(b. Vienna, Austria, 13 April 1863; d. Frankfurt am Main, Germany, 23 June 1929)
Lorenz’ father was the historian Ottokar Lorenz; his mother was the daughter of the philosopher and educational reformer Franz Lott. Lorenz studied medicine at the universities of Vienna and Jena, but his main interest was chemistry. He received his doctorate at Jena for work on the valence of boron. After completing his studies he was for a short time an assistant in the physiology institute at the University of Rostock; he left in order to work with Otto Wallach in the chemistry laboratory of the University of Göttingen. Despite this beginning he did not devote his career to organic chemistry, Wallach’s principal field of interest. Instead, he took up the study of physical chemistry. Nernst had just been appointed professor at Göttingen, in the first chair ever dedicated to that subject, and in 1892 Lorenz became an assistant and Privatdozent under him.
Lorenz then began to explore the field in which he worked for the rest of his life—the electrochemistry of substances in the fused state. In 1896 he was invited to the Technische Hochschule in Zurich to join the newly founded electrochemical laboratory. In Zurich he married Lili Heusler, who bore him two children. Following the death of his wife, Lorenz accepted an offer in 1910 from the Frankfurt Academy to direct its physics and chemistry institute. The academy soon became a university, and Lorenz pursued his work there until his retirement, which occurred shortly before his death. For thirty years he was editor of the Zeitschrift für anorganische und allgemeine Chemie.
Lorenz’ most important scientific achievement was his demonstration that Faraday’s law is completely valid for fused salts. He discovered the cause of earlier results which contradicted it in the formation of the so-called metallic fog, which occurs in the reaction of the precipitated metals with the melt. He then found methods which inhibited this fog formation. With M. Katajama he developed the thermodynamic relations to calculate the electromotive force of galvanic cells consisting of fused salts alone or of the latter joined with metals. By determining the particle sizes in disperse systems, which had been suggested by Einstein, he was able to compute the ion sizes in the fused electrolytes from the mobility and the rate of diffusion.
Lorenz’ work contributed to the clarification of many other properties of fused salts, for example internal friction, capillary electricity, and conductivity. In his last years he established that the law of mass action is not valid in highly concentrated fusions. He also developed van der Waals’s equation of state taking this fact into account and, with the aid of the concept of thermodynamic potential, developed of mass action for condensed systems.
I. Original Works. Lorenz wrote about 250 articles; a fairly extensive listing may be found in Poggendorff VI and in the obituary in the Zeitschrift für Elektrochemie but there is no complete list. His most important books are Die Elektmlyse geschmolzener Salze, 3 vols. (Halle, 1905); Elektrochemie gesehmolzerwr Salze (Leipzig, 1909), written with F. Kaufler; Raumerfüllung und lonenbeweglichkeit (Leipzig, 1922); and Das Gesetz der chemischen Massenwirkung,seine thermodynamische Begründung und Erweite-rung (Leipzig, 1927).

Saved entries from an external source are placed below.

(** * ConditionalSphericalGaussianSimulator

    A shallow embedding of
    [experiments/datasets/conditional_spherical_simulator.py] and the
    properties of its sampling, coordinate transforms and log-density.

    The entries of float arrays are modelled by the values of IEEE 754
    arithmetic computed exactly: a real number, one of the two
    infinities, or NaN; the two zeros are one.  The operations do not
    round, overflow or underflow, with one exception: the support test
    of [uniform.logpdf], which is made on a value rounded to binary64
    as scipy makes it.  Exact and binary64 arithmetic agree up to
    rounding as long as no intermediate result overflows, underflows to
    zero or falls on a singularity that rounding removes (the sine of
    the double nearest to pi is not zero); the statements that need it
    keep away from these places by hypotheses on magnitudes
    ([no_overflow], [no_underflow], [regular_row]).  Arrays of integers
    are not modelled.

    numpy arrays of two axes are lists of rows that carry their column
    count; exceptions are values of an error monad; a generator is the
    list of what it yields; the process-wide random generator is an
    explicit state. *)

From Stdlib Require Import Reals Lra Lia List Bool Arith ZArith.
Import ListNotations.

Set Implicit Arguments.

(* ================================================================== *)
(** ** Exceptions *)

Inductive exn : Type :=
| AssertionError
| ValueError
| IndexError.

Inductive result (A : Type) : Type :=
| Ok (a : A)
| Raise (e : exn).

Arguments Ok {A} a.
Arguments Raise {A} e.

Definition bind {A B : Type} (m : result A) (f : A -> result B) : result B :=
  match m with
  | Ok a => f a
  | Raise e => Raise e
  end.

Notation "x <- m ;; k" := (bind m (fun x => k))
  (at level 61, m at next level, right associativity).
Notation "' p <- m ;; k" := (bind m (fun x => let p := x in k))
  (at level 61, p pattern, m at next level, right associativity).

(** [assert c] of Python. *)
Definition assert (c : bool) : result unit :=
  if c then Ok tt else Raise AssertionError.

(* ================================================================== *)
(** ** Numbers *)

Inductive num : Type :=
| Fin (r : R)
| PInf
| NInf
| NaN.

Definition Rltb (a b : R) : bool := if Rlt_dec a b then true else false.
Definition Rleb (a b : R) : bool := if Rle_dec a b then true else false.
Definition Reqb (a b : R) : bool := if Req_dec_T a b then true else false.

Module Num.

Local Open Scope R_scope.

Definition of_nat (n : nat) : num := Fin (INR n).

Definition is_nan (a : num) : bool :=
  match a with NaN => true | _ => false end.

(** Comparisons are false as soon as one side is NaN. *)
Definition lt (a b : num) : bool :=
  match a, b with
  | NaN, _ | _, NaN => false
  | Fin x, Fin y => Rltb x y
  | NInf, (Fin _ | PInf) => true
  | Fin _, PInf => true
  | _, _ => false
  end.

Definition le (a b : num) : bool :=
  match a, b with
  | NaN, _ | _, NaN => false
  | Fin x, Fin y => Rleb x y
  | NInf, _ => true
  | _, PInf => true
  | _, _ => false
  end.

Definition gt (a b : num) : bool := lt b a.

Definition neg (a : num) : num :=
  match a with
  | Fin x => Fin (- x)
  | PInf => NInf
  | NInf => PInf
  | NaN => NaN
  end.

Definition add (a b : num) : num :=
  match a, b with
  | NaN, _ | _, NaN => NaN
  | Fin x, Fin y => Fin (x + y)
  | PInf, NInf | NInf, PInf => NaN
  | PInf, _ | _, PInf => PInf
  | NInf, _ | _, NInf => NInf
  end.

Definition sub (a b : num) : num := add a (neg b).

(** The infinity of the sign of [x], NaN at zero: the product and the
    quotient of an infinity and a finite number. *)
Definition inf_signed (positive : bool) (x : R) : num :=
  if Reqb x 0 then NaN
  else if Bool.eqb positive (Rltb 0 x) then PInf else NInf.
(** * EchoScript: the speech-event orchestration pipeline

    A shallow embedding of the parts of EchoScript that sequence audio
    buffering, transcription, trigger-word gating, intent extraction and
    text injection, and of the access and quota checks behind them,
    together with the properties its design document states about them
    and further properties read off the code.

    Modelling conventions.
    - A JavaScript string is a [string] of 8-bit code units (the Latin-1
      range of UTF-16); [-1] results of [indexOf] are kept as [Z].
    - A Node [Buffer] is a [list byte].
    - An [async] method is cut at its [await]s: the part that runs up to
      the first suspension is one function, the continuation that runs
      when the awaited call settles is another, and the answer of the
      remote service is an argument of the continuation.
    - Effects the code performs on its collaborators (events emitted,
      console lines, files, requests) are collected in a trace, oldest
      first. *)

From Stdlib Require Import ZArith List String Ascii Bool Lia Arith.
From Stdlib Require Import DecimalString.
From Stdlib Require Strings.Byte.
Import ListNotations.

Local Open Scope string_scope.
Local Open Scope Z_scope.

(* ################################################################## *)
(** * Part I: the model *)
(* ################################################################## *)

(* ================================================================== *)
(** ** JavaScript strings *)
(* ================================================================== *)

Module JS.

Definition code (c : ascii) : N := N_of_ascii c.

(** White space as [String.prototype.trim] and the regular expression
    class [\s] see it, within the 8-bit range: TAB, LF, VT, FF, CR, space
    and the no-break space U+00A0. *)
Definition isSpace (c : ascii) : bool :=
  let n := code c in
  ((9 <=? n) && (n <=? 13) || (n =? 32) || (n =? 160))%N.

(** The class [\w] of a regular expression without the [u] flag. *)
Definition isWordChar (c : ascii) : bool :=
  let n := code c in
  ((48 <=? n) && (n <=? 57) || (65 <=? n) && (n <=? 90)
   || (n =? 95) || (97 <=? n) && (n <=? 122))%N.

(** [toLowerCase] on one code unit: A-Z, and the Latin-1 capitals
    U+00C0..U+00DE except the multiplication sign U+00D7. *)
Definition toLowerChar (c : ascii) : ascii :=
  let n := code c in
  if ((65 <=? n) && (n <=? 90)
      || (192 <=? n) && (n <=? 222) && negb (n =? 215))%N
  then ascii_of_N (n + 32) else c.

Fixpoint toLowerCase (s : string) : string :=
  match s with
  | EmptyString => EmptyString
  | String c r => String (toLowerChar c) (toLowerCase r)
  end.

Fixpoint trimStart (s : string) : string :=
  match s with
  | EmptyString => EmptyString
  | String c r => if isSpace c then trimStart r else s
  end.

Fixpoint trimEnd (s : string) : string :=
  match s with
  | EmptyString => EmptyString
  | String c r =>
      match trimEnd r with
      | EmptyString => if isSpace c then EmptyString else String c EmptyString
      | r' => String c r'
      end
  end.

Definition trim (s : string) : string := trimEnd (trimStart s).

Definition isEmpty (s : string) : bool :=
  match s with EmptyString => true | _ => false end.

(** [s.startsWith(p)] *)
Definition startsWith (s p : string) : bool := prefix p s.

(** [s.includes(p)] *)
Fixpoint includes (s p : string) : bool :=
  prefix p s ||
  match s with
  | EmptyString => false
  | String _ r => includes r p
  end.

Fixpoint indexOf_from (s p : string) (i : Z) : Z :=
  if prefix p s then i
  else match s with
       | EmptyString => -1
       | String _ r => indexOf_from r p (i + 1)
       end.

(** [s.indexOf(p)], [-1] when [p] does not occur. *)
Definition indexOf (s p : string) : Z := indexOf_from s p 0.

Fixpoint lastIndexOf_from (s p : string) (i : Z) : Z :=
  match s with
  | EmptyString => if prefix p s then i else -1
  | String _ r =>
      let k := lastIndexOf_from r p (i + 1) in
      if 0 <=? k then k else if prefix p s then i else -1
  end.

(** [s.lastIndexOf(p)], [-1] when [p] does not occur. *)
Definition lastIndexOf (s p : string) : Z := lastIndexOf_from s p 0.

Fixpoint take (n : nat) (s : string) : string :=
  match n, s with
  | S n', String c r => String c (take n' r)
  | _, _ => EmptyString
  end.

Fixpoint drop (n : nat) (s : string) : string :=
  match n, s with
  | S n', String _ r => drop n' r
  | _, _ => s
  end.

(** [s.slice(a, b)] and [s.substring(a, b)] for [0 <= a]: both clamp to
    the length; [substring] swaps its arguments when [b < a], [slice]
    returns the empty string. *)
Definition slice (s : string) (a b : Z) : string :=
  take (Z.to_nat (b - a)) (drop (Z.to_nat a) s).
(** * ConjectureData: the recording layer of the Conjecture engine

    A shallow embedding of
    [hypothesis-python/src/hypothesis/internal/conjecture/data.py]:
    the [Example] and [Block] records, the [ConjectureData] recorder with
    its draw protocol ([start_example], [stop_example], [draw_bits],
    [write], [draw], [freeze], [conclude_test]) and the byte accounting
    invariants that hold on every record the public operations can build.

    Python integers are [Z]; positions inside Python lists (indices of
    examples and blocks, entries of the example stack) are [nat]; byte
    strings are [list byte]; the dictionary [block_starts] is a [gmap].
    Methods become functions in a state-and-exception monad over the
    record: a raised exception keeps the mutations made before it, as in
    Python. *)

From stdpp Require Import base numbers list strings gmap.
From Stdlib Require Import ZArith Lia Strings.Byte Sorting.Sorted.

Local Open Scope Z_scope.

(** ** Data model *)

Inductive Status := OVERRUN | INVALID | VALID | INTERESTING.

(** [Status] is an [IntEnum]: comparisons go through the integer value. *)
Definition status_value (s : Status) : Z :=
  match s with OVERRUN => 0 | INVALID => 1 | VALID => 2 | INTERESTING => 3 end.
(** * Keys lookup of the global flood model

    A shallow embedding of [sandpit/keys_server_global.py]: the class
    [GLOBAL_FLOODKeysLookup], its table set-up in [__init__], the helpers
    [get_latlon], [get_peril], [get_latlon_ids], [get_mobile_home],
    [get_mcm_code_residential], [get_mcm_code_non_residential],
    [get_number_of_storeys], [get_floors_occupied], [get_bi_poi],
    [get_first_floor_height], [format_keys_df] and the driver
    [process_locations].

    Data model.  A pandas DataFrame is a list of rows, a row is a record with
    one field per column, and the position in the list is the RangeIndex
    label.  A cell that pandas may hold as NaN is an [option]; a column that
    does not exist yet is [None] in every row.  Integers are [Z].  A float64
    is modelled by the rational it denotes ([Q], compared with [Qeq_bool] and
    [Qle_bool]); NaN is [None].  Text is [string].  The lookup object [self]
    is threaded explicitly: [process_locations] returns the object it leaves
    behind together with the keys frame, or the exception it raises. *)

From Stdlib Require Import ZArith QArith Qround Lqa String Ascii List Bool Lia.
From Stdlib Require Import DecimalString.
From stdpp Require Import base option list strings gmap.

Local Open Scope Z_scope.

(** ** Scalars *)

(** float64 comparisons on the rational model. *)
Definition Qeqb (x y : Q) : bool := Qeq_bool x y.
Definition Qleb (x y : Q) : bool := Qle_bool x y.
Definition Qltb (x y : Q) : bool := negb (Qle_bool y x).
Definition Qgeb (x y : Q) : bool := Qle_bool y x.
Definition Qgtb (x y : Q) : bool := negb (Qle_bool x y).

(** [series == value] on a float column that may hold NaN: NaN compares
    unequal to everything. *)
Definition float_eqb (x : option Q) (v : Q) : bool :=
  match x with Some q => Qeqb q v | None => false end.

(** [series == text] on an object column that may hold NaN. *)
Definition str_eqb (x : option string) (v : string) : bool :=
  match x with Some s => String.eqb s v | None => false end.

Definition isnull {A} (x : option A) : bool :=
  match x with Some _ => false | None => true end.
Definition notna {A} (x : option A) : bool := negb (isnull x).

(** [fillna(v)]. *)
Definition fillna {A} (v : A) (x : option A) : option A :=
  match x with Some a => Some a | None => Some v end.

(** The two kinds of truth value the program meets: the interpreter's own
    [True]/[False] objects and the scalars numpy reductions return.  The
    operator [is] compares object identity, so a numpy scalar is never the
    interpreter's [False]. *)
Inductive py_truth : Type :=
  | PyBool (b : bool)
  | NpBool (b : bool).

Definition py_is (x y : py_truth) : bool :=
  match x, y with
  | PyBool a, PyBool b => Bool.eqb a b
  | NpBool a, NpBool b => Bool.eqb a b
  | _, _ => false
  end.

(** [Series.all()] on a boolean series: a numpy scalar. *)
Definition Series_all (s : list bool) : py_truth := NpBool (forallb id s).

(** Exceptions that leave [process_locations]. *)
Inductive exn : Type := KeyError | ValueError.

Definition result (A : Type) : Type := (exn + A)%type.

Definition bind {A B} (x : result A) (f : A -> result B) : result B :=
  match x with inl e => inl e | inr a => f a end.

Notation "'let*' x := c 'in' k" := (bind c (fun x => k))
  (at level 10, x name, c at level 100, k at level 200).

Fixpoint mapM {A B} (f : A -> result B) (l : list A) : result (list B) :=
  match l with
  | [] => inr []
  | a :: t => let* b := f a in let* bs := mapM f t in inr (b :: bs)
  end.

(** ** Text helpers *)

Definition str_upper (s : string) : string :=
  string_of_list_ascii
    (map (fun c => if (97 <=? nat_of_ascii c)%nat && (nat_of_ascii c <=? 122)%nat
                   then ascii_of_nat (nat_of_ascii c - 32) else c)
         (list_ascii_of_string s)).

II. Secondary Literature. See W. Fraenkel, “Richard Lorenz,” in Zeitschrift für angewandte Chemie und Zentrablatt für technische Chemie, 42 (1929), 801-802; G. Hevesy, “Richard Lorenz. Erinnerungen aus den Zürcher Jahren,” in Helvetica chimica acta, 13 (1930), 13-17; and A. Magnus, “Richard Lorenz,” in Berichte der Deutschen chemischen Gesellschaft, Abt. A, 62 (1929), 88-90; and “Richard Lorenz,” in Zeitschrift für Elektrochcmie und angewandte physikaiische Chemie, 35 (1929), 815-822.